* **TASK PROMPT**
Where does the word "Import" occur in the data below? Copy each line that holds it.

[Start of Attachment]

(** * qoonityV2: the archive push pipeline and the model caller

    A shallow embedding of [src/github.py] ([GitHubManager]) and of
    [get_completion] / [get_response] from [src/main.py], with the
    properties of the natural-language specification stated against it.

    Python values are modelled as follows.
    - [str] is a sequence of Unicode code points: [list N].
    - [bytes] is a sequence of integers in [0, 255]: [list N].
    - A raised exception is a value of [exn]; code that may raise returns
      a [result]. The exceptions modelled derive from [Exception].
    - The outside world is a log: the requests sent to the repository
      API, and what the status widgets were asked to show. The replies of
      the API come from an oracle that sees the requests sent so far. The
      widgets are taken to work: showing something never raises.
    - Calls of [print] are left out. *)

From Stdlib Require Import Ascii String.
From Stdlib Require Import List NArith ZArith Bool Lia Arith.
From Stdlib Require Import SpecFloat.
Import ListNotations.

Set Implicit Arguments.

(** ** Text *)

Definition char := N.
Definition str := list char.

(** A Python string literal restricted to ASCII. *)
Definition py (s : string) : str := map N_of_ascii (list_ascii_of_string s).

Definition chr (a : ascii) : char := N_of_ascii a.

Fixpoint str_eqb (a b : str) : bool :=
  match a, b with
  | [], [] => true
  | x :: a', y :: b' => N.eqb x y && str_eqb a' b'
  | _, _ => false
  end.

[End of Attachment]

* **OUTPUT BELOW**
From Stdlib Require Import Ascii String.
From Stdlib Require Import List NArith ZArith Bool Lia Arith.
From Stdlib Require Import SpecFloat.
Import ListNotations.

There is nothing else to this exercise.